[Stored data entries]
:::

Lemma btnKeyframe_grown (w : world) :
  exists (w' : world) (a : animation),
    btnKeyframe w = (Ret tt, w') /\ grown [a] w w' /\
    a = mkAnimation ("keyframe-" +:+ pretty (w_now w))
          (P_keyframe (toLngLat (fst (w_view w))) (Some (snd (w_view w)))).
Proof.
  unfold btnKeyframe, placeKeyframe.
  cbv [try_catch mbind M_bind bind getCenter getZoom Date_now get mret M_ret ret
       addLayer emit modify].
  cbn [k_id k_center k_zoom o_id o_color o_outlineColor no_opts str_or].
  match goal with
  | |- context [push ?a (set_log ?f w)] =>
      destruct (add_entry_grown a (set_log f w)) as (w' & E & G)
  end.
  cbv [mbind M_bind bind] in E. rewrite E.
  exists w'. eexists. split; [reflexivity |].
  split; [eapply grown_after_log |].
  - replace (w_now w) with (w_now (set_log (fun l => l ++ [E_addLayer keyframeLayer
      (L_circleMarker (fst (w_view w)) (Some "#2ecc71") "#27ae60"
         (Some ("keyframe-" +:+ pretty (w_now w))))]) w)) by (destruct w; reflexivity).
    replace (w_view w) with (w_view (set_log (fun l => l ++ [E_addLayer keyframeLayer
      (L_circleMarker (fst (w_view w)) (Some "#2ecc71") "#27ae60"
         (Some ("keyframe-" +:+ pretty (w_now w))))]) w)) by (destruct w; reflexivity).
    exact G.
  - destruct w as [[c z] ? ? ? ? ? ? ? ? ?]. reflexivity.
Qed.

:::

Print each line of the data exactly as it was written.

ANSWER BOX -
Lemma btnKeyframe_grown (w : world) :
  exists (w' : world) (a : animation),
    btnKeyframe w = (Ret tt, w') /\ grown [a] w w' /\
    a = mkAnimation ("keyframe-" +:+ pretty (w_now w))
          (P_keyframe (toLngLat (fst (w_view w))) (Some (snd (w_view w)))).
Proof.
  unfold btnKeyframe, placeKeyframe.
  cbv [try_catch mbind M_bind bind getCenter getZoom Date_now get mret M_ret ret
       addLayer emit modify].
  cbn [k_id k_center k_zoom o_id o_color o_outlineColor no_opts str_or].
  match goal with
  | |- context [push ?a (set_log ?f w)] =>
      destruct (add_entry_grown a (set_log f w)) as (w' & E & G)
  end.
  cbv [mbind M_bind bind] in E. rewrite E.
  exists w'. eexists. split; [reflexivity |].
  split; [eapply grown_after_log |].
  - replace (w_now w) with (w_now (set_log (fun l => l ++ [E_addLayer keyframeLayer
      (L_circleMarker (fst (w_view w)) (Some "#2ecc71") "#27ae60"
         (Some ("keyframe-" +:+ pretty (w_now w))))]) w)) by (destruct w; reflexivity).
    replace (w_view w) with (w_view (set_log (fun l => l ++ [E_addLayer keyframeLayer
      (L_circleMarker (fst (w_view w)) (Some "#2ecc71") "#27ae60"
         (Some ("keyframe-" +:+ pretty (w_now w))))]) w)) by (destruct w; reflexivity).
    exact G.
  - destruct w as [[c z] ? ? ? ? ? ? ? ? ?]. reflexivity.
Qed.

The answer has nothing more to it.